I partiti politici del proletariato sono le avanguardie disciplinate della grande massa degli operai e dei contadini. In Italia tra socialisti (dato e non concesso che anche il P.S.I. sia partito rivoluzionario e d’avanguardia), comunisti e libertari delle varie gradazioni si avranno circa trecentomila iscritti, troppo pochi di fronte alla grande massa dei lavoratori e anche se fosse possibile costituire un blocco unico, avremmo un esercito di battaglia troppo limitato di fronte alle necessità ed alle esigenze della critica ora che attraversiamo.

Invece se, come già da mesi sostengono i comunisti, si riuscirà a ottenere l’unione di tutti gli organismi sindacali sul terreno della lotta di classe (Confederazione Generale del Lavoro, Unione Sindacale e Sindacato ferrovieri) in una unica centrale sindacale nazionale si avrà un blocco di circa tre milioni di organizzati che sarà una formidabile armata operaia che potrà resistere ed anche passare alla controffensiva contro la reazione di industriali e di guardie bianche. Potranno poi i Partiti, battaglioni d’assalto più ferreamente disciplinati e organizzati, costituire le truppe d’avanguardia ed i fiancheggiatori di questa grande Armata rossa che sola potrà salvare il proletariato, respinto continuamente di trincea in trincea, nelle posizioni dei peggiori periodi di schiavitù e di servaggio economico, morale e politico.

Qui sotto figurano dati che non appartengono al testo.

(** ** [and] and [or] *)

Lemma first_of_new (h : heap) (x : value) (xs : list value) :
  lift (get (VRef (List.length h)) "0") (h ++ [HArr (x :: xs)])
  = inr (x, h ++ [HArr (x :: xs)]).
Proof. unfold lift, get. rewrite lookup_new_0. reflexivity. Qed.

Lemma andOr_array (field : string) (l : loc) (xs : list value) (h : heap) :
  h !! l = Some (HArr xs) ->
  returns (andOr (VRef l) field) h (fun r h' =>
    match List.filter truthy xs with
    | [] => r = VUndefined
    | [x] => r = x
    | vs => represents h' (Obj [("bool", Obj [(field, Arr (Val <$> vs))])]) r
    end).
Proof.
  intros Hl. unfold returns, andOr.
  rewrite bind_run, (elements_array h l xs Hl).
  rewrite bind_run. unfold alloc at 1. rewrite bind_run, elements_new.
  destruct (List.filter truthy xs) as [|x [|y vs]] eqn:Hvs; cbn [List.length].
  - exists VUndefined, (h ++ [HArr []]). split; [done|].
    split; [by apply prefix_app_r | done].
  - rewrite first_of_new. exists x, (h ++ [HArr [x]]). split; [done|].
    split; [by apply prefix_app_r | done].
  - remember (Arr (Val <$> x :: y :: vs)) as a eqn:Ha.
    run_builder. shape. subst a. apply represents_values. heap_lookup.
Qed.

Lemma fragment_truthy (v : value) : fragment v -> truthy v = defined v.
Proof. by intros [-> | [l ->]]. Qed.

Lemma filter_fragments (xs : list value) :
  Forall fragment xs -> List.filter truthy xs = List.filter defined xs.
Proof.
  induction 1 as [|x xs Hx _ IH]; [done|]. simpl.
  by rewrite (fragment_truthy x Hx), IH.
Qed.

Lemma andOr_fragments (key : string) (l : loc) (xs : list value) (h : heap) :
  h !! l = Some (HArr xs) -> Forall fragment xs ->
  combinator_spec h xs key (andOr (VRef l) key).
Proof.
  intros Hl Hxs. unfold combinator_spec.
  eapply returns_impl; [by apply andOr_array|]. simpl.
  rewrite (filter_fragments xs Hxs). intros r h' Hpre.
  destruct (List.filter defined xs) as [|x [|y vs]]; intros Hr.
  - repeat split; [done..|]. simpl. lia.
  - split; [done|]. split; [|simpl; lia]. intros x' [= <-].
    split; [done|]. intros l0 o _ Ho. by apply prefix_lookup with h.
  - by repeat split.
Qed.

(** C2: on every list of optional fragments, [and] and [or] return
    [undefined] when no element is there; the only element that is there,
    itself (the same reference, and the object it points to is untouched),
    when there is one; and for two or more a bool wrapper whose [must] list
    (for [and]) or [should] list (for [or]) holds the elements that are
    there, in their order. *)
Theorem and_or_cases (l : loc) (xs : list value) (h : heap) :
  h !! l = Some (HArr xs) -> Forall fragment xs ->
  combinator_spec h xs "must" (and (VRef l)) ∧
  combinator_spec h xs "should" (or (VRef l)).
Proof. intros Hl Hxs. split; by apply andOr_fragments. Qed.

Lemma and_or_cases_witness :
  combinator_spec [HObj ∅; HArr [VUndefined; VRef 0]] [VUndefined; VRef 0]
    "must" (and (VRef 1)) ∧
  combinator_spec [HObj ∅; HArr [VUndefined; VRef 0]] [VUndefined; VRef 0]
    "should" (or (VRef 1)).
Proof.
  apply (and_or_cases 1 [VUndefined; VRef 0]
           [HObj ∅; HArr [VUndefined; VRef 0]]).
  - reflexivity.
  - constructor; [left; reflexivity|].
    constructor; [right; exists 0; reflexivity|]. constructor.
Defined.

(** ** [topHits] and [lastHit] *)

Lemma get_ref (h : heap) (l : loc) (o : hobj) (k : string) :
  h !! l = Some o -> lift (get (VRef l) k) h = inr (get_own o k, h).
Proof. intros Hl. unfold lift, get. by rewrite Hl. Qed.

Lemma paging_pair (l : loc) (skip count : value) (h : heap) :
  h !! l = Some (HArr [skip; count]) ->
  paging (VRef l) h = inr ([("from", Val skip); ("size", Val count)], h).
Proof.
  intros Hl. unfold paging. change (is_number (VRef l)) with false. cbv iota.
  rewrite bind_run, (get_ref h l _ "0" Hl). cbv beta iota.
  rewrite bind_run, (get_ref h l _ "1" Hl). reflexivity.
Qed.

Lemma paging_number (n : number) (h : heap) :
  paging (VNum n) h = inr ([("size", Val (VNum n))], h).
Proof. reflexivity. Qed.

Lemma topHits_shape (size sort fields : value)
    (spread : list (string * lit)) (h : heap) :
  paging size h = inr (spread, h) ->
  (spread = [("size", Val size)] ∨
   ∃ skip count, spread = [("from", Val skip); ("size", Val count)]) ->
  returns (topHits size sort fields) h (fun r h' =>
    represents h'
      (Obj [("tops",
         Obj [("top_hits",
           Obj (spread ++ [("sort", Val sort); ("_source", selected fields)]))])])
      r).
Proof.
  intros Hp Hspread. unfold returns, topHits, selected, select.
  rewrite bind_run, Hp.
  destruct Hspread as [-> | (skip & count & ->)];
    destruct (truthy fields); simpl app; run_builder; shape.
Qed.

(** C9: a [size] that is a pair of two numbers puts [from], the first of
    them, and [size], the second, into [tops.top_hits]; a [size] that is a
    number puts [size] alone; both beside [sort] and [_source]; and
    [lastHit(sort, fields)] is [topHits(1, sort, fields)]. *)
Theorem topHits_paging (skip count n : number) (l : loc)
    (sort fields : value) (h : heap) :
  h !! l = Some (HArr [VNum skip; VNum count]) ->
  returns (topHits (VRef l) sort fields) h (fun r h' =>
    represents h'
      (Obj [("tops",
         Obj [("top_hits",
           Obj [("from", Val (VNum skip)); ("size", Val (VNum count));
                ("sort", Val sort); ("_source", selected fields)])])])
      r) ∧
  returns (topHits (VNum n) sort fields) h (fun r h' =>
    represents h'
      (Obj [("tops",
         Obj [("top_hits",
           Obj [("size", Val (VNum n));
                ("sort", Val sort); ("_source", selected fields)])])])
      r) ∧
  lastHit sort fields = topHits (VNum (int 1)) sort fields.
Proof.
  intros Hl. split; [|split; [|reflexivity]].
  - apply (topHits_shape (VRef l) sort fields
             [("from", Val (VNum skip)); ("size", Val (VNum count))] h).
    + by apply paging_pair.
    + right. by exists (VNum skip), (VNum count).
  - apply (topHits_shape (VNum n) sort fields [("size", Val (VNum n))] h).
    + apply paging_number.
    + by left.
Qed.

Lemma topHits_paging_witness :
  returns (topHits (VRef 0) (VRef 1) VUndefined)
    [HArr [VNum (int 20); VNum (int 10)]; HArr []] (fun r h' =>
    represents h'
      (Obj [("tops",
         Obj [("top_hits",
           Obj [("from", num 20); ("size", num 10);
                ("sort", Val (VRef 1)); ("_source", Val VUndefined)])])])
      r).
Proof.
  apply (topHits_paging (int 20) (int 10) (int 1) 0 (VRef 1) VUndefined
           [HArr [VNum (int 20); VNum (int 10)]; HArr []]).
  reflexivity.
Defined.

(** ** The bucket-path walker *)

Section Walker.
Variables (response : value) (firstAgg : string) (h : heap).
Variables (body aggregations : value).
Hypothesis Hbody : get response "body" h = inr body.
Hypothesis Haggs : get_opt body "aggregations" h = inr aggregations.

Lemma walker_absent (others : list string) :
  truthy aggregations = false ->
  flatTermsAggregations response firstAgg others h
  = inr (Fluent (VRef (List.length h)), h ++ [HArr []]).
Proof.
  intros Hf. unfold flatTermsAggregations.
  rewrite (bind_lift _ _ h body Hbody), (bind_lift _ _ h aggregations Haggs).
  by rewrite Hf.
Qed.

Lemma walker_present (others : list string) :
  truthy aggregations = true ->
  flatTermsAggregations response firstAgg others h
  = (agg ← lift (get aggregations firstAgg);
     buckets ← lift (get agg "buckets");
     mret (fold_left descend others (Fluent buckets))) h.
Proof.
  intros Ht. unfold flatTermsAggregations.
  rewrite (bind_lift _ _ h body Hbody), (bind_lift _ _ h aggregations Haggs).
  by rewrite Ht.
Qed.

Lemma walker_found (others : list string) (agg buckets : value) :
  truthy aggregations = true ->
  get aggregations firstAgg h = inr agg ->
  get agg "buckets" h = inr buckets ->
  flatTermsAggregations response firstAgg others h
  = inr (fold_left descend others (Fluent buckets), h).
Proof.
  intros Ht Hagg Hb. rewrite (walker_present others Ht).
  by rewrite (bind_lift _ _ h agg Hagg), (bind_lift _ _ h buckets Hb).
Qed.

Contro però questo fronte unico, il solo possibile e realizzabile, lottano due formidabili avversari: l’ambizione e l’interesse anche pecuniario dei capi dei singoli organismi operai da una parte; la diffidenza di elementi battaglieri che del contegno nauseante dei sommi mandarini confederali hanno tratto un’invincibile diffidenza verso la Confederazione e si ribellano ad entrarvi, temendone l’influenza depressiva, dall’altra.

Sopra gli egoismi dei capi deve prevalere l’interesse di tutto il proletariato, pel quale le masse debbono piegare i dirigenti alle necessità del fronte unico, del blocco di tutte le forze operaie e contadine, senza il quale avremmo l’inevitabile sfacelo e disgregamento di tutti gli organismi nostri di difesa e d’offesa. A quei compagni poi che si trovassero in quella crisi di coscienza alla quale accennavamo e temono, entrando nella Confederazione, di indebolire lo slancio combattivo delle masse raccolte negli altri organismi, dobbiamo ricordare che solo l’inquadramento completo di tutti i proletari può permettere la lotta in questo periodo prerivoluzionario, nel quale la borghesia con tutte le armi legali ed illegali tenta di stroncare ogni nostro movimento. Bisogna poi ricordar loro che solo la viva propaganda interna tra le masse, che le illumini, può permetterci e certo ci permetterà di togliere alla dirigenza del massimo organismo operaio quegli individui che a furia di mantenersi in contatto e di collaborare colla borghesia, sono diventati dei piccoli borghesi antirivoluzionari.

Operai e contadini tutti in linea su un unico fronte.